Supreme Court of Mississippi, En Banc

November 9, 2017


          DATE OF JUDGMENT: 07/15/2014






          KING, JUSTICE.

         ¶1. Justin Barrett Blakeney was convicted of capital murder and sentenced to death after a trial in Jones County before Greene County jurors. Because reversible error occurred in the denial of Blakeney's opportunity to present a complete defense, by allowing evidence and testimony obtained from informants working as State agents, and through prosecutorial misconduct, we now reverse Blakeney's conviction and sentence and remand his case for a new trial on the merits.


         ¶2. On August 10, 2010, twenty-six-year-old Justin Barrett Blakeney called 911, stating that two-year-old Victoria Viner ("V.V.") had become unresponsive. Blakeney and Lidia Viner, V.V.'s mother, had been dating for approximately eight months at that time.[1] Viner was a noncitizen of the United States.

         ¶3. Blakeney and Viner had been living together for approximately six months. V.V. had attended daycare when Blakeney first moved in, but Blakeney had been keeping V.V. at home for around two months because he did not have a job and the couple needed to save money. Blakeney would watch V.V. from when Viner left for work around 10 a.m. until around 2 p.m. when Viner returned home.

         ¶4. On August 10, Viner had left for work around 10 a.m., and Blakeney had been alone with V.V. She was still asleep in her crib at the time Viner left. Around 10:30, Blakeney saw that V.V. was awake. Blakeney asked if she wanted to get some milk, and she responded yes. Blakeney stated that he noticed that V.V. had squinted her eyes and thought that she had a headache. Blakeney picked her up from her crib and placed V.V. on the floor. He began walking into the kitchen with V.V. following behind. Blakeney stated that he had taken two steps into the kitchen when he heard what sounded like a loud thump. Blakeney turned around and saw V.V. lying face down on the carpet. When Blakeney picked her up, V.V. was unresponsive and limp. V.V. then began to tense and clench both her fists to her chest. Blakeney called 911 and then called Viner at work.[2] Viner also called 911 and, when asked if V.V. had been having medical problems lately, stated that V.V. had been throwing up and had been cranky. Viner stated that she had been giving V.V. Tylenol because she had not felt well.

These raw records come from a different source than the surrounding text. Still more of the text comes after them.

(** C12: iscsi_write10_task, from its arguments to the queue: for a whole number of
    blocks on a session that can send, the SCSI Command PDU queued carries a CDB that
    decodes to WRITE(10) of the given LBA, flags and datalen / blocksize blocks (modulo
    2^16), announces datalen bytes, carries the immediate data and is directly followed
    by Data-Out PDUs with TTT 0xffffffff whose DataSN, offset, length and F bit cover
    the unsolicited data; all of them take their payload, by its offset, from the task
    that is returned, whose data-out vector is the one element (data, datalen); one
    CmdSN is consumed. *)
Theorem write10_task_sends (w : world) (lun : Z) (cb : option nat) (priv : Z)
  (lba data datalen blocksize wrprotect dpo fua fua_nv group : Z) (q1 q2 : list nat)
  (Hw : can_send w) (Hlba : 0 <= lba < 2 ^ 32) (Hlen : 0 < datalen < 2 ^ 31) (Hbs : 0 < blocksize < 2 ^ 31)
  (Hdiv : datalen mod blocksize = 0) (Hdata : data <> 0) (Hsp : splits w (cmdsn (ctx w)) q1 q2) :
  let p := S (fresh w) in
  let imm := immediate_len (ctx w) datalen in
  let max := target_max_recv_data_segment_length (ctx w) in
  let rest := unsolicited_len (ctx w) datalen in
  let n := Z.to_nat (turns max rest) in
  exists w' c h,
    iscsi_write10_task lun cb priv lba data datalen blocksize wrprotect dpo fua fua_nv group w =
      Ret (Some (fresh w), w') /\
    outqueue (ctx w') = q1 ++ p :: seq (S p) n ++ q2 /\ pdus w' !! p = Some c /\
    cbdata_callback c = cb /\ cbdata_private_data c = priv /\ pdu_lun c = u32 lun /\
    ddata (outdata c) = Some h /\
    received_command h SCSI_OPCODE_WRITE10 = Some (View_write10 {|
      w10_opcode := SCSI_OPCODE_WRITE10; w10_wrprotect := wrprotect &&& 7;
      w10_dpo := notnot dpo; w10_fua := notnot fua; w10_fua_nv := notnot fua_nv;
      w10_lba := lba; w10_group := group &&& 0x1f;
      w10_transfer_length := u16 (datalen / blocksize); w10_control := 0 |}) /\
    scsi_get_uint32 h 20 = datalen /\
    iscsi_get_pdu_data_size h = imm /\ payload_offset c = 0 /\ payload_len c = imm /\
    (forall i, (i < n)%nat -> exists pdu hd, pdus w' !! (S p + i)%nat = Some pdu /\
       carries c pdu 0xffffffff (Z.of_nat i) (imm + Z.of_nat i * max)
         (MIN (rest - Z.of_nat i * max) max) (rest - Z.of_nat i * max <=? max) hd) /\
    cbdata_task c = Some (fresh w) /\
    (exists task', tasks w' !! fresh w = Some task' /\
       iovector_out task' = Build_scsi_iovector (Some [Build_scsi_iovec data datalen]) 1 0 0 0) /\
    cmdsn (ctx w') = u32 (cmdsn (ctx w) + 1).
Proof.
  intros p imm max rest n. assert (Eb : u32 blocksize = blocksize) by (apply u32_small; lia).
  destruct (write10_roundtrip datalen blocksize dpo fua fua_nv group ltac:(lia) ltac:(lia) lba wrprotect Hlba) as (task & E1 & V).
  assert (Et : Task.expxferlen task = datalen /\ xfer_dir task = SCSI_XFER_WRITE /\ iovector_out task = zero_iovector).
  { revert E1. unfold scsi_cdb_write10, div_u32. rewrite Eb. destruct (Z.eqb_spec blocksize 0); [lia|].
    cbn [negb mbind res_bind]. unfold mret, res_ret. intros [= <-]. unfold dir_if, truth.
    destruct (Z.eqb_spec datalen 0); [lia|]. split; [cbn; apply i32_small; lia|]. split; [done|]. unfold cif. by repeat case_match. }
  destruct Et as (Ee & Ed & Ev).
  destruct (write_task_run "Out-of-memory: Failed to create write10 cdb." (Req_write10 lba datalen blocksize wrprotect dpo fua fua_nv group)
    task lun cb priv (buffer data datalen) w q1 q2 Hw E1 Ed ltac:(lia) Hsp) as (w' & c & h & E & Q & P & C1 & C2 & C3 & Hh & Hc & X & I & Po & Pl & Tr & Ct & (task' & T1 & T2) & Sn).
  rewrite Ee in Q, X, I, Pl, Tr. exists w', c, h. split; [|do 6 (split; [done|])].
  - unfold iscsi_write10_task, whole_blocks, mod_u32. rewrite Eb. destruct (Z.eqb_spec blocksize 0); [lia|].
    rewrite (bind_run _ _ _ (u32 datalen mod blocksize) w) by (by rewrite u32_small by lia).
    by rewrite u32_small, Hdiv by lia.
  - split; [|split; [by rewrite X, u32_small by lia|]].
    2: { do 5 (split; [done|]). split; [|done]. exists task'. split; [done|]. rewrite T2.
      unfold vector_out, buffer. cbn [iov_base]. rewrite (proj2 (Z.eqb_neq _ _) Hdata).
      unfold scsi_task_set_iov_out. cbn. rewrite Ev. reflexivity. }
    unfold received_command. rewrite (unmarshall_cdb _ task) by exact Hc. rewrite V.
    by rewrite Eb.
Qed.
End TaskProperties.

Lemma write10_task_sends_witness :
  exists w' c h, @iscsi_write10_task sample_transport 3 (Some 7%nat) 0 0x1234 4096 20480 512 0 0 1 0 0 sample_idle =
      Ret (Some 1%nat, w') /\
    outqueue (ctx w') = [2; 3; 4]%nat /\ pdus w' !! 2%nat = Some c /\ ddata (outdata c) = Some h /\
    received_command h SCSI_OPCODE_WRITE10 = Some (View_write10 {|
      w10_opcode := SCSI_OPCODE_WRITE10; w10_wrprotect := 0; w10_dpo := 0; w10_fua := 1; w10_fua_nv := 0;
      w10_lba := 0x1234; w10_group := 0; w10_transfer_length := 40; w10_control := 0 |}) /\
    (exists pdu hd, pdus w' !! 4%nat = Some pdu /\ carries c pdu 0xffffffff 1 16384 4096 true hd).
Proof.
  destruct (@write10_task_sends sample_transport sample_idle 3 (Some 7%nat) 0 0x1234 4096 20480 512 0 0 1 0 0 [] [])
    as (w' & c & h & E & Q & P & _ & _ & _ & Hh & V & _ & _ & _ & _ & Tr & _).
  - assert (Hr : @ready sample_transport sample_idle).
    { split; try done; [by left|]. intros x [a Ha].
      assert (pdus sample_idle !! x = None) by apply lookup_empty. congruence. }
    split; [exact Hr|done|done|by left|cbn; lia|cbn; lia|cbn; lia|cbn; lia].
  - lia.
  - lia.
  - lia.
  - reflexivity.
  - discriminate.
  - split; [reflexivity|]. by split.
  - exists w', c, h. split; [exact E|]. split; [exact Q|]. split; [exact P|]. split; [exact Hh|]. split; [exact V|].
    destruct (Tr 1%nat) as (pdu & hd & P1 & C1); [vm_compute; lia|]. exists pdu, hd. split; [exact P1|exact C1].
Defined.
(** What ending [p] leaves. *)
Record ended (w w' : world) (p : nat) (q1 q2 : list nat) : Prop := {
  en_queue : waitpdu (ctx w') = q1 ++ q2;
  en_out : outqueue (ctx w') = outqueue (ctx w);
  en_pdus : pdus w' = delete p (pdus w);
  en_tasks : tasks w' = tasks w;
  en_trace : trace w' = trace w;
  en_lock : unlocked w';
  en_session : same_session w w';
  en_oracle : alloc_ok w' = alloc_ok w
}.

Lemma drop_waiting_run w p pdu itt q1 q2 : unlocked w -> awaits w p pdu itt q1 q2 ->
  exists w', drop_waiting p w = Ret (tt, w') /\ ended w w' p q1 q2.
Proof.
  intros Hl [Hq Ho Hp Hi Hb]. unfold drop_waiting. run (lock_run w Hl).
  set (w1 := set_lock (have_mt w) w). run (waitpdu_remove_run w1 p q1 q2 Hq Ho).
  match goal with |- exists w', (iscsi_mt_spin_unlock ≫= _) ?v = _ /\ _ => run (unlock_run v eq_refl) end.
  match goal with |- exists w', iscsi_tcp_free_pdu p ?v = _ /\ _ =>
    destruct (free_pdu_exact v p pdu Hp) as (w' & E & P & T & R & M & Wq & Oq & L & S & A) end.
  exists w'. split; [done|]. split; [by rewrite Wq|by rewrite Oq|by rewrite P|by rewrite T|by rewrite R| |exact S|exact A].
  unfold unlocked. by rewrite L.
Qed.
(** One attempt at the PDU: either bytes are still missing, and some answer of
    the kernel was used; or the PDU is complete. *)
Lemma read_pdu_run a m i s got : at_byte got i s -> (got < length h + length body)%nat ->
  exists r a' m' inp' s' got',
    read_pdu false (rd w a m i s) = Ret (r, rd w a' m' (Some inp') s') /\
    at_byte got' (Some inp') s' /\ moved got got' s s' /\
    (r = None /\ inp' = whole h body /\ peer s' = more \/
     r = Some 0 /\ (got' < length h + length body)%nat /\ (length (rx s') < length (rx s))%nat).
Proof.
  intros Hat Hlt. unfold read_pdu.
  unfold get_ctx at 1. rewrite (bind_run _ _ _ (ISCSI_HEADER_SIZE (header_digest (ctx w))) (rd w a m i s)) by done.
  destruct (read_alloc_run a m i s got Hat) as (a1 & m1 & inp1 & E1 & Hat1).
  unfold stage at 1. run E1.
  destruct (read_header_run a1 m1 inp1 s got Hat1 Hlt) as (r2 & inp2 & s2 & got2 & E2 & Hat2 & M2 & R2).
  unfold stage at 1. run E2. destruct R2 as [[-> Hg2]|(-> & Hg2 & Hrx2)].
  2: { exists (Some 0), a1, m1, inp2, s2, got2. split; [done|]. split; [done|]. split; [done|]. right. split; [done|]. lia. }
  assert (Hlt2 : (got2 < length h + length body)%nat \/ body = []).
  { destruct body as [|x l]; [by right|left]. cbn in *. lia. }
  destruct (read_data_run a1 m1 inp2 s2 got2 Hat2 ltac:(lia) Hlt2) as (r3 & a3 & m3 & inp3 & s3 & got3 & E3 & Hat3 & M3 & R3).
  unfold stage at 1. run E3. pose proof (moved_trans _ _ _ _ _ _ M2 M3) as M.
  destruct R3 as [[-> ->]|(-> & Hg3 & Hrx3)].
  - assert (Ew : inp3 = whole h body) by (apply assembled_whole, Hat3).
    exists None, a3, m3, inp3, s3, (length h + length body)%nat. split.
    { unfold read_digest. run (get_in_run w a3 m3 inp3 s3). by rewrite andb_false_r. }
    split; [done|]. split; [done|]. left. split; [done|]. split; [done|].
    rewrite (ab_peer _ _ _ Hat3), drop_ge; [done|]. rewrite length_app. lia.
  - exists (Some 0), a3, m3, inp3, s3, got3. split; [done|]. split; [done|]. split; [done|]. right.
    split; [done|]. split; [done|]. destruct (mv_used _ _ _ _ M2) as (u & -> & _). rewrite length_app. lia.
Qed.

End Assembly.

(** ** Whole PDUs *)

Section Delivery.
Context `{Transport} `{Negotiation}.

(** A complete PDU is processed and freed, and reading goes on or ends. *)
Definition deliver (fuel : nat) (inp : iscsi_in_pdu) : IO Z :=
  rc ← iscsi_process_pdu inp;
  _ ← iscsi_free_iscsi_in_pdu inp;
  if negb (rc =? 0) then mret (-1) else
  c ← get_ctx id;
  if tcp_nonblocking (conn c) && negb (bool_decide (waitpdu c = [])) && is_loggedin c
  then read_loop fuel false else mret 0.

(** [n] calls, until one fails. *)
Fixpoint read_calls (n : nat) : IO Z :=
  match n with
  | O => mret 0
  | S n => rc ← iscsi_read_from_socket; if rc =? 0 then read_calls n else mret rc
  end.

Lemma read_calls_app n1 n2 w w1 : read_calls n1 w = Ret (0, w1) ->
  read_calls (n1 + n2) w = read_calls n2 w1.
Proof.
  revert w. induction n1 as [|n1 IH]; intros w E; [by injection E as <-|].
  cbn [read_calls Nat.add] in *. unfold mbind, M_bind in *.
  destruct (iscsi_read_from_socket w) as [[rc v]|]; [|done].
  destruct (Z.eqb_spec rc 0) as [->|Hne]; [by apply IH|]. by injection E as -> _.
Qed.

Lemma read_from_socket_eq v : data_digest (ctx v) = ISCSI_DATA_DIGEST_NONE ->
  iscsi_read_from_socket v = read_loop (S (length (rx (sys v)))) false v.
Proof.
  intros Hd. unfold iscsi_read_from_socket. run (get_ctx_run data_digest v). rewrite Hd.
  by rewrite (bind_run _ _ _ (rx (sys v)) v).
Qed.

         ¶5. Chief William Lee Garrick, a medical first responder for the Calhoun fire department, arrived at Blakeney's house approximately four or five minutes after Blakeney had called 911. Chief Garrick testified that when he arrived, Blakeney had been sitting in a chair next to the couch where V.V. had been lying and had waved Chief Garrick in. Blakeney had informed Chief Garrick that he did not know what had happened, that he had been in a different room and had found V.V. that way.

         ¶6. V.V. was rushed to the South Central Regional Medical Center emergency room. Michael LaRochelle, M.D., medical director of the emergency department at South Central, saw V.V. when she arrived at the hospital and began an examination. Dr. LaRochelle stated that he had not found any obvious reason why V.V. had been in an unresponsive condition but a CAT scan had shown some diffuse injury throughout her brain. A diffuse injury of the brain is a generalized brain injury as opposed to a specific localized injury. Dr. LaRochelle explained that if a person were to fall and hit her head, normally the person would bleed at the point where she had hit her head. A diffuse injury causes swelling and microscopic bleeding throughout the entire brain. Dr. LaRochelle stated that the diffuse injury had indicated to him "a repeated episode or at least one severe shaken type scenario or certainly a repeated type of injury that caused swelling and diffuse injury." Because of suspected child abuse, personnel in Dr. LaRochelle's department called in law enforcement to investigate the matter. V.V. had no other abnormal bruising or marks on her body.

         ¶7. Dr. LaRochelle made the decision to transfer V.V. to the University of Mississippi Medical Center in Jackson. While at UMMC, V.V.'s attending physician asked Dr. Scott Benton to assist in her treatment as a consulting physician. Dr. Benton informed investigators that he believed the case to be one of child abuse. V.V. had extensive brain swelling and was showing signs of brain death. CT scans showed that V.V.'s brain had begun pushing through her skull. V.V. never regained consciousness. She was disconnected from life support and formally pronounced dead on August 12, 2010.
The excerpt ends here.